Arrive at an Embera indigenous village where you will be greeted with lively music by the elder and children. Here you will learn about their customs and their intrinsic relationship with nature. The Embera have always lived in communion with nature and the surrounding environment attest to this remark. You will be invited to the main tambo (their communal house) to have lunch prepared with fresh fish, plantain and fruit. You will learn about the Embera customs, their social structure and will enjoy their traditional music and dance.

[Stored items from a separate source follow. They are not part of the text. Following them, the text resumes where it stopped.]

(* ===== verification/VConfig.v ===== *)
(** * Virtual configuration: [internal/vconfig] and [--init]

    The layers a project's configuration is resolved through, what a change writes
    and an override does not ([vconfig.go], [source.go], [effective.go], [diff.go],
    [validate.go]), and the headless init that decides which values of a file reach
    the store ([cmd/radioactive_ralph/init_cmd.go]). The store is behind an
    interface, as in the code; viper and the files are given, and so is the JSON text
    of a value. *)
From Stdlib Require Import SpecFloat.
From S2P Require Import Prelude GoLib Provider CmdResolver StoreModel StoreSql StoreProjects StoreProjectsProps SupDrive.

(** ** Values *)

(** An [any] as TOML and JSON decode it - [int64] in the one, [float64] for every
    number in the other - and the [[]string] of a provider selection. Tables have
    their keys in order. *)
Inductive cval :=
| CNil | CBool (b : bool) | CInt (n : Z) | CFloat (f : spec_float) | CString (s : string)
| CList (l : list cval) | CTable (t : list (string * cval)) | CStrings (l : list string).

Abbreviation Settings := (gmap string cval).

(** [reflect.DeepEqual]. *)
Fixpoint deep_equal (a b : cval) {struct a} : bool :=
  let fix all (l1 l2 : list cval) : bool :=
    match l1, l2 with
    | [], [] => true
    | x :: l1, y :: l2 => deep_equal x y && all l1 l2
    | _, _ => false
    end in
  let fix members (t1 t2 : list (string * cval)) : bool :=
    match t1, t2 with
    | [], [] => true
    | (k1, x) :: t1, (k2, y) :: t2 => bool_decide (k1 = k2) && deep_equal x y && members t1 t2
    | _, _ => false
    end in
  match a, b with
  | CNil, CNil => true
  | CBool x, CBool y => eqb x y
  | CInt x, CInt y => (x =? y)%Z
  | CFloat x, CFloat y => SFeqb x y
  | CString x, CString y => bool_decide (x = y)
  | CList x, CList y => all x y
  | CTable x, CTable y => members x y
  | CStrings x, CStrings y => bool_decide (x = y)
  | _, _ => false
  end.

(** What [json.Marshal] writes, none on an error, and what [json.Unmarshal] reads. *)
Class Wire := { Marshal : cval → option string; Unmarshal : string → option cval }.

(** A value after it has been written and read. *)
Definition float_of_int (n : Z) : spec_float := binary_normalize 53 1024 n 0 false.
Fixpoint shape (v : cval) : cval :=
  match v with
  | CInt n => CFloat (float_of_int n)
  | CList l => CList (shape <$> l)
  | CTable t => CTable ((λ kv, (kv.1, shape kv.2)) <$> t)
  | CStrings l => CList (CString <$> l)
  | _ => v
  end.

(** What the selection of providers tells apart. *)
Fixpoint to_value (v : cval) : Value :=
  match v with
  | CString s => VString s
  | CBool b => VBool b
  | CList l => VList (to_value <$> l)
  | CTable t => VTable ((λ kv, (kv.1, to_value kv.2)) <$> t)
  | CStrings l => VList (VString <$> l)
  | CNil | CInt _ | CFloat _ => VOther
  end.

(** ** Where configuration comes from *)

(** [ConfigSource], over the state behind it. *)
Record ConfigSource (S E : Type) := mkSource {
  UserScopeProject : SM S E string;
  ProjectConfigValues : string → SM S E (gmap string string);
  ApplyProjectConfigValues : string → gmap string string → list string → SM S E unit }.
Arguments UserScopeProject {S E}.
Arguments ProjectConfigValues {S E}.
Arguments ApplyProjectConfigValues {S E}.

Section Sources.
Context `{CostOps}.

(** [StoreConfigSource]: [resolved] is what others do before a project is created, and
    [uuid] the identifier it gets. *)
Definition StoreConfigSource (resolved : Registry → Registry) (uuid : string) : ConfigSource Registry StoreError :=
  mkSource _ _ (UserScopeProjectID resolved uuid) (λ projectID, sget (GetProjectConfig projectID)) ApplyProjectConfig.

(** [supervisorConfigSource] ([config_source.go]): each request on a connection of its
    own, which may not come about, or be lost with the reply; and the user's
    project, kept with its values. *)
Inductive Link := LinkUp | LinkDown | ReplyLost.
Inductive ClientError := ErrNoSupervisor | ErrLost | ErrRefused (e : DriveError).
Record ConfigClient := mkClient { cl_registry : Registry; cl_user : option (string * gmap string string); cl_links : list Link }.

(** One request: what it is to the supervisor, and what becomes of its reply. *)
Definition request {A} (handle : SM Registry DriveError A) : SM ConfigClient ClientError A := λ c,
  let rest := tl (cl_links c) in
  match default LinkUp (head (cl_links c)) with
  | LinkDown => (Err ErrNoSupervisor, mkClient (cl_registry c) (cl_user c) rest)
  | link =>
      let '(r, g) := handle (cl_registry c) in
      (match link, r with
       | ReplyLost, _ => Err ErrLost
       | _, Ok a => Ok a
       | _, Err e => Err (ErrRefused e)
       end, mkClient g (cl_user c) rest)
  end.
Definition client_user (u : string) (values : gmap string string) : ConfigClient → ConfigClient :=
  λ c, mkClient (cl_registry c) (if decide (u = "") then cl_user c else Some (u, values)) (cl_links c).

Definition client_UserScopeProject (resolved : Registry → Registry) (uuid : string) : SM ConfigClient ClientError string :=
  let! user := sget cl_user in
  match user with
  | Some (id, _) => sret id
  | None =>
      let! reply := request (HandleProjectConfigGet resolved uuid "" true) in
      do! smod (client_user reply.2 reply.1) in
      sret reply.2
  end.
Definition client_ProjectConfigValues (resolved : Registry → Registry) (uuid projectID : string)
    : SM ConfigClient ClientError (gmap string string) :=
  let! user := sget cl_user in
  match (match user with Some (id, values) => if decide (projectID = id) then Some values else None | None => None end) with
  | Some values => sret values
  | None => let! reply := request (HandleProjectConfigGet resolved uuid projectID false) in sret reply.1
  end.
Definition client_ApplyProjectConfigValues (resolved : Registry → Registry) (uuid projectID : string)
    (upserts : gmap string string) (deleteKeys : list string) : SM ConfigClient ClientError unit :=
  if bool_decide (upserts = ∅) && bool_decide (deleteKeys = []) then sret tt
  else
    let! user := sget cl_user in
    let user_scope := match user with Some (id, _) => bool_decide (projectID = id) | None => false end in
    request (HandleProjectConfigApply resolved uuid (if user_scope then "" else projectID) user_scope upserts deleteKeys).
Definition supervisorConfigSource (resolved : Registry → Registry) (uuid : string) : ConfigSource ConfigClient ClientError :=
  mkSource _ _ (client_UserScopeProject resolved uuid) (client_ProjectConfigValues resolved uuid) (client_ApplyProjectConfigValues resolved uuid).
End Sources.

(** Viper: an instance, its defaults, the merge of a file - none when it cannot be
    read or parsed -, and the settings it comes to. *)
Class Viper := {
  viper : Type;
  viper_New : viper;
  SetDefault : string → cval → viper → viper;
  MergeInConfig : string → viper → option viper;
  AllSettings : viper → Settings }.

Inductive ConfigError (E : Type) :=
| SourceError (e : E) | ErrDecodeStored (key : string) | ErrMergeFile (path : string) | ErrNoSource | ErrEncode (key : string)
| ErrSelection (e : SelectError) | ErrMissing (keys : list string).
Arguments SourceError {E}.
Arguments ErrDecodeStored {E}.
Arguments ErrMergeFile {E}.
Arguments ErrNoSource {E}.
Arguments ErrEncode {E}.
Arguments ErrSelection {E}.
Arguments ErrMissing {E}.

Record UserConfig := mkUserConfig { uc_Values : Settings; uc_Projects : gmap string Settings }.
Inductive Mode := ModeChange | ModeOverride.

Section Config.
Context `{Wire} `{Viper} {S E : Type}.
Implicit Types src : option (ConfigSource S E).

Definition lift {A} (m : SM S E A) : SM S (ConfigError E) A :=
  λ s, match m s with (Ok a, s') => (Ok a, s') | (Err e, s') => (Err (SourceError e), s') end.
Definition of_result {A} (r : result (ConfigError E) A) : SM S (ConfigError E) A := λ s, (r, s).

(** The keys are read in any order, so any one that does not decode is named. *)
Definition decodeConfigValues (raw : gmap string string) : result (ConfigError E) Settings :=
  match base.filter (λ kv, Unmarshal kv.2 = None) (map_to_list raw) with
  | [] => Ok (omap Unmarshal raw)
  | kv :: _ => Err (ErrDecodeStored kv.1)
  end.

Definition loadSourceConfig src (projectID : string) : SM S (ConfigError E) Settings :=
  match src with
  | None => sret ∅
  | Some src => let! raw := lift (ProjectConfigValues src projectID) in of_result (decodeConfigValues raw)
  end.

Definition mergeFileInto (path : string) (v : viper) : result (ConfigError E) viper :=
  if decide (path = "") then Ok v
  else match MergeInConfig path v with Some v' => Ok v' | None => Err (ErrMergeFile path) end.

(** A table's members, the last of a key. *)
Definition table_settings (v : cval) : option Settings :=
  match v with CTable t => Some (list_to_map t) | _ => None end.
Definition projectsStanzaKey : string := "projects".
Definition extractProjectsStanza (all : Settings) : gmap string Settings :=
  match all !! projectsStanzaKey ≫= table_settings with
  | Some projects => omap table_settings projects
  | None => ∅
  end.

Definition ResolveUserFrom src (configFile userConfigFile : string) : SM S (ConfigError E) UserConfig :=
  let! defaults := match src with
                   | None => sret ∅
                   | Some source => let! userProjectID := lift (UserScopeProject source) in loadSourceConfig src userProjectID
                   end in
  let v := map_fold SetDefault viper_New (defaults : Settings) in
  let! v := of_result (mergeFileInto configFile v) in
  let! v := of_result (mergeFileInto userConfigFile v) in
  sret (mkUserConfig (delete projectsStanzaKey (AllSettings v)) (extractProjectsStanza (AllSettings v))).

(** [mergeMapInto] a copy of the other: the overlay's keys win. *)
Definition overlaid (base overlay : Settings) : Settings := overlay ∪ base.

Definition ResolveProjectsFrom src (userCfg : UserConfig) (projectID : string) : SM S (ConfigError E) Settings :=
  let! base := loadSourceConfig src projectID in
  sret (match uc_Projects userCfg !! projectID with Some overlay => overlaid base overlay | None => base end).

The Embera produce a variety of spectacular handicrafts. You will learn their secret on how they dye the vegetable fibers used for making baskets and about the hardwoods and nuts they use for carving animal figures representative of the wildlife they cohabit with in the surrounding rainforest.
Tonight dinner will be at a local restaurant. Overnight tonight at the Marriott-Panama Hotel. (B,L,D)

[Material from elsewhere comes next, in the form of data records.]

(** The character [str.title] writes for [c]. *)
Definition tchar (previous_is_cased : bool) (c : N) : N :=
  if previous_is_cased then to_lower c else to_upper c.

(** A string without white space at either end. *)
Definition trimmed (s : pystr) : Prop :=
  match s with [] => True | c :: _ => is_space c = false end
  /\ match rev s with [] => True | c :: _ => is_space c = false end.

Lemma table_checked : forallb char_ok (map N.of_nat (seq 0 1280)) = true.
Proof. vm_compute. reflexivity. Qed.

Lemma plain_char_ok c : plain c = true -> char_ok c = true.
Proof.
  intros H.
  assert (Hlt : c < 1280).
  { unfold plain, between in H.
    apply orb_true_iff in H. destruct H as [H | H].
    - apply N.ltb_lt in H. lia.
    - apply andb_true_iff in H. destruct H as [_ H].
      apply N.leb_le in H. lia. }
  pose proof table_checked as T. rewrite forallb_forall in T.
  apply T. apply in_map_iff. exists (N.to_nat c). split.
  - apply N2Nat.id.
  - apply in_seq. lia.
Qed.

Record char_facts (c : N) : Prop := CharFacts {
  cf_lower_full : lower_full c = [to_lower c];
  cf_ll : to_lower (to_lower c) = to_lower c;
  cf_uu : to_upper (to_upper c) = to_upper c;
  cf_lu : to_lower (to_upper c) = to_lower c;
  cf_ul : to_upper (to_lower c) = to_upper c;
  cf_cased_l : is_cased (to_lower c) = is_cased c;
  cf_cased_u : is_cased (to_upper c) = is_cased c;
  cf_space_l : is_space (to_lower c) = is_space c;
  cf_space_u : is_space (to_upper c) = is_space c;
  cf_plain_l : plain (to_lower c) = true;
  cf_plain_u : plain (to_upper c) = true
}.

Lemma plain_facts c : plain c = true -> char_facts c.
Proof.
  intros H. pose proof (plain_char_ok c H) as K.
  unfold char_ok in K. rewrite H in K.
  repeat (apply andb_true_iff in K; destruct K as [K ?]).
  constructor;
    repeat match goal with
           | h : str_eqb _ _ = true |- _ => apply str_eqb_eq in h
           | h : (_ =? _) = true |- _ => apply N.eqb_eq in h
           | h : Bool.eqb _ _ = true |- _ => apply Bool.eqb_prop in h
           end; assumption.
Qed.

Lemma tchar_facts b c :
  plain c = true ->
  plain (tchar b c) = true
  /\ is_cased (tchar b c) = is_cased c
  /\ is_space (tchar b c) = is_space c
  /\ to_lower (tchar b c) = to_lower c
  /\ (forall b', tchar b' (tchar b' c) = tchar b' c).
Proof.
  intros H. destruct (plain_facts c H). unfold tchar.
  destruct b; repeat split; auto; intros []; auto.
Qed.

Lemma do_title_plain b c r :
  plain c = true ->
  do_title b (c :: r) = tchar b c :: do_title (is_cased c) r.
Proof.
  intros H. destruct (plain_facts c H). simpl. unfold tchar, title_full.
  destruct b; [rewrite cf_lower_full0|]; reflexivity.
Qed.

Lemma do_title_plain_all b s :
  Forall (fun c => plain c = true) s ->
  Forall (fun c => plain c = true) (do_title b s).
Proof.
  intros H. revert b. induction H as [|c r Hc Hr IH]; intros b.
  - constructor.
  - rewrite do_title_plain by assumption. constructor.
    + now apply tchar_facts.
    + apply IH.
Qed.

(** [title] is idempotent on such strings. *)
Lemma do_title_idem b s :
  Forall (fun c => plain c = true) s ->
  do_title b (do_title b s) = do_title b s.
Proof.
  intros H. revert b. induction H as [|c r Hc Hr IH]; intros b; auto.
  rewrite do_title_plain by assumption.
  destruct (tchar_facts b c Hc) as (Hp & Hcased & _ & _ & Hid).
  rewrite do_title_plain by assumption.
  now rewrite Hid, Hcased, IH.
Qed.

(** Lowering forgets that a string was title-cased. *)
Lemma lower_do_title b s :
  Forall (fun c => plain c = true) s ->
  lower (do_title b s) = lower s.
Proof.
  intros H. revert b. induction H as [|c r Hc Hr IH]; intros b; auto.
  rewrite do_title_plain by assumption.
  destruct (tchar_facts b c Hc) as (Hp & _ & _ & Hl & _).
  unfold lower in *. simpl. rewrite IH.
  destruct (plain_facts _ Hp). destruct (plain_facts _ Hc).
  now rewrite cf_lower_full0, cf_lower_full1, Hl.
Qed.

(** *** strip *)

Lemma lstrip_head s :
  match lstrip s with [] => True | c :: _ => is_space c = false end.
Proof.
  induction s as [|c r IH]; simpl; auto.
  destruct (is_space c) eqn:E; auto.
Qed.

Lemma lstrip_snoc s c :
  is_space c = false -> lstrip (s ++ [c]) = lstrip s ++ [c].
Proof.
  intros H. induction s as [|a r IH]; simpl.
  - now rewrite H.
  - destruct (is_space a); auto.
Qed.

Lemma lstrip_fixed s :
  match s with [] => True | c :: _ => is_space c = false end ->
  lstrip s = s.
Proof. destruct s as [|c r]; simpl; auto. now intros ->. Qed.

Lemma strip_trimmed s : trimmed (strip s).
Proof.
  unfold strip, rstrip, trimmed. rewrite rev_involutive. split.
  - pose proof (lstrip_head s) as H.
    destruct (lstrip s) as [|c r]; simpl; auto.
    rewrite lstrip_snoc by assumption.
    rewrite rev_app_distr. simpl. assumption.
  - apply lstrip_head.
Qed.

Lemma trimmed_strip s : trimmed s -> strip s = s.
Proof.
  intros [H1 H2]. unfold strip, rstrip.
  rewrite (lstrip_fixed s H1), (lstrip_fixed (rev s) H2).
  apply rev_involutive.
Qed.

Lemma lstrip_plain s :
  Forall (fun c => plain c = true) s ->
  Forall (fun c => plain c = true) (lstrip s).
Proof.
  induction 1 as [|c r Hc Hr IH]; simpl; auto.
  destruct (is_space c); auto.
Qed.

Lemma strip_plain s :
  Forall (fun c => plain c = true) s ->
  Forall (fun c => plain c = true) (strip s).
Proof.
  intros H. unfold strip, rstrip.
  apply Forall_rev, lstrip_plain, Forall_rev, lstrip_plain, H.
Qed.

(** [title] keeps a trimmed string trimmed. *)
Lemma do_title_app b s t :
  exists b', do_title b (s ++ t) = do_title b s ++ do_title b' t.
Proof.
  revert b. induction s as [|c r IH]; intros b; simpl.
  - now exists b.
  - destruct (IH (is_cased c)) as [b' E]. exists b'.
    now rewrite E, app_assoc.
Qed.

Lemma do_title_trimmed b s :
  Forall (fun c => plain c = true) s ->
  trimmed s -> trimmed (do_title b s).
Proof.
  intros Hp [H1 H2]. split.
  - destruct s as [|c r]; simpl; auto.
    inversion Hp; subst.
    change (match do_title b (c :: r) with
            | [] => True | c0 :: _ => is_space c0 = false end).
    rewrite do_title_plain by assumption.
    destruct (tchar_facts b c H3) as (_ & _ & Hs & _). now rewrite Hs.
  - destruct (rev s) as [|c r] eqn:E; simpl.
    + apply (f_equal (@rev N)) in E. rewrite rev_involutive in E.
      subst s. simpl. exact I.
    + apply (f_equal (@rev N)) in E. rewrite rev_involutive in E.
      simpl in E. subst s.
      destruct (do_title_app b (rev r) [c]) as [b' Eq]. rewrite Eq.
      apply Forall_app in Hp. destruct Hp as [_ Hc].
      inversion Hc; subst.
      rewrite do_title_plain by assumption. simpl.
      rewrite rev_app_distr. simpl.
      destruct (tchar_facts b' c H3) as (_ & _ & Hs & _). now rewrite Hs.
Qed.

End StrFacts.

Module CacheSpec.

Import PyStr SQLiteFlow StrFacts.
Local Open Scope Q_scope.

(** *** The validity box *)

Lemma validate_in_box lat lon :
  _validate_ukraine_coordinates lat lon = true <-> in_box lat lon.
Proof.
  unfold _validate_ukraine_coordinates, in_box.
  rewrite !andb_true_iff, !Qle_bool_iff. tauto.
Qed.

Lemma validate_outside lat lon :
  outside_box lat lon -> _validate_ukraine_coordinates lat lon = false.
Proof.
  intros H. destruct (_validate_ukraine_coordinates lat lon) eqn:E; auto.
  apply validate_in_box in E. destruct E as [[H1 H2] [H3 H4]].
  destruct H as [H | [H | [H | H]]];
    [ apply Qlt_not_le in H | apply Qlt_not_le in H
    | apply Qlt_not_le in H | apply Qlt_not_le in H ]; contradiction.
Qed.

(** C3. For every latitude/longitude pair outside the box 44.0-52.5 by
    22.0-40.5, both [save_city_coordinates] and [save_region_coordinates]
    return [False] and leave the database as it was. *)
Theorem bounding_box_rejection (d : db) (city region : pystr)
    (lat lon confidence : Q) (source : pystr) :
  outside_box lat lon ->
  save_city_coordinates d city region lat lon confidence source = (false, d)
  /\ save_region_coordinates d region lat lon confidence source = (false, d).
Proof.
  intros H. apply validate_outside in H.
  unfold save_city_coordinates, save_region_coordinates.
  rewrite H. split; reflexivity.
Qed.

During World War II a pipeline was built along the Panama Canal to transport fuel from one ocean to the other in the event the waterway was attacked. Fortunately, it was never used. The now abandoned gravel road built to maintain the pipeline provides excellent walking access to Soberania's 55,000 acres of tropical rainforest. We will spend the better part of the morning birding and looking for wildlife in general along Pipeline Road. Soberania National Park boasts an impressive list of 525 species of birds including the Black Hawk-eagle, Black-cheeked woodpecker, Black-breasted Puffbird, Broad-billed Motmot, Blue Cotinga, Purple-throated Fruitcrow, Masked Tytira, Violaceous Trogon, Fasciated Antshrike, Shining honeycreeper, and a great array of North American migrants. Soberania is also home to 105 species of mammals including large felines, Tamandua, Two and Three-toed Sloth, 4 species of monkeys, Agouti, some of which are listed under CITES (endangered species) and 59 endemic plant species in 4 life zones.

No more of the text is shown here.